To contextualize the app observations, we separately audio-recorded avian vocalizations before, during, and after totality on a localized scale. We were especially interested in sound because many birds use vocalizations to establish territories and attract mates (18, 19), and the timing of the April 8, 2024 solar eclipse overlapped with the annual peak of these behaviors during the lead-up to breeding in the lower Midwest of the United States. Avian vocal output often peaks daily around dawn and dusk (18), when light levels change most dramatically, particularly near the spring equinox in temperate regions (i.e., the time and location of this eclipse). Using autonomous recording units, we quantified all birds vocalizing within microphone range (20) of 14 locations in southern Indiana (Fig. 1, inset). Autonomous recording units have previously facilitated key insights on vocal behavior and biodiversity (21), and, coupled with machine learning (22), scientists can quantify vocalizations by species with limited human oversight (23). In particular, the artificial neural network BirdNET can identify over 6,000 bird species (23, 24). Though this technology is relatively new (25), it is already mapping avian diversity with fewer person-hours than traditional point counts (10, 2629), thereby accelerating scientific discovery at previously infeasible scales.

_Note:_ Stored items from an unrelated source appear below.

(** * Legislative-AI-agent: the analysis pipeline, embedded and verified

    A shallow embedding of [main.py] and of the modules it runs:
    [src/pdf_extractor.py], [src/gemini_analyzer.py], [src/json_compiler.py],
    and of the analysis handler of [streamlit_app.py].

    Conventions of the embedding:
    - a Python [str] is a [string]; one [ascii] stands for one character
      (code points 0 to 255), and whitespace is what [str.isspace] accepts
      in that range;
    - a Python [dict] is an association list in insertion order (the order
      [json.dump] writes), a Python [list] is a [list];
    - the outside world (the PDF library, the LLM service, the clock, the
      file system's permissions) is an [Env] of oracles; effects on the
      file system and the calls made are threaded through a [World];
    - a Python exception is the [Raise] branch of [Result];
    - opening a file for writing creates or empties it; a write that raises
      after that leaves the bytes that had reached the file, and a file that
      cannot be opened is left as it was;
    - the program never mutates a dictionary or list after storing it in
      the report, so a stored object is modelled by its value;
    - console output ([print]) is not modelled. *)

From Stdlib Require Import Ascii String ZArith NArith Lia DecimalString.
From stdpp Require Import gmap strings list fin_maps.


(** ** Python strings *)

Module PyStr.

Definition nl : ascii := "010"%char.
Definition NL : string := String nl "".
Definition dq : string := String "034"%char "".

(** [str.isspace] on one character, for code points below 256. *)
Definition isspace (c : ascii) : bool :=
  let n := N_of_ascii c in
  ((9 <=? n) && (n <=? 13) || (28 <=? n) && (n <=? 32)
   || (n =? 133) || (n =? 160))%N.

(** [bool(s)]: a string is truthy when it is not empty. *)
Definition truthy (s : string) : bool :=
  match s with "" => false | String _ _ => true end.

Fixpoint lstrip (s : string) : string :=
  match s with
  | "" => ""
  | String c s' => if isspace c then lstrip s' else s
  end.

Fixpoint rstrip (s : string) : string :=
  match s with
  | "" => ""
  | String c s' =>
      match rstrip s' with
      | "" => if isspace c then "" else String c ""
      | r => String c r
      end
  end.

(** [s.strip()] *)
Definition strip (s : string) : string := rstrip (lstrip s).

Based on prior evidence from solar eclipses (49) and the observation that light is often used to entrain biological rhythms (1, 2, 30), we hypothesized that the total solar eclipse would disrupt normal bird behavior. Specifically, we predicted that birds would exhibit dusk-like behaviors during totality, followed by re-initiation of morning behaviors, like the dawn chorus, to coincide with the pseudo-dawn after totality.

Results and Discussion

Observations by the public show marked effects on bird behavior

We filtered SolarBird data to focus on 6,951 observations submitted by 1,174 distinct users in the path of totality on April 8 (Fig. 1 black circles, Data S1, Materials and Methods). Via user GPS and time stamps, we categorized observations as “before”, “during”, or “after” totality, the point when the sun was 100% obscured. We used binomial general linear models to analyze bird behaviors during each period. Vocalizations (songs or calls) were the most common observation, with users reporting significantly higher rates during totality than in periods before or after (Fig. 2a, Table S1). This pattern is consistent with the burst of vocalizations that some species exhibit around sunset. In contrast, observations of birds flying, remaining stationary, or other behaviors were documented at significantly lower rates during totality (Fig. 2bcd, Table S1). These totality-associated increases in vocalization and decreases in other behaviors may stem from observer bias; after all, light levels during totality were low (11.3 ± 1.1 lux, mean ± SD, Fig. S4), and observers may have reported what they heard while viewing the sun’s corona. However, vocalizations and flying were both more commonly reported after vs. before totality (Fig. 2ab, Table S1); this shift cannot be explained by differences in visibility. Instead, these results suggest that both behaviors increased after totality, consistent with a burst of activity after sunrise. Overall, these patterns were not found outside the path of totality (Fig. S2, Table S2), where partial obscuration ranged from 5.8-99.9% (Fig. S3).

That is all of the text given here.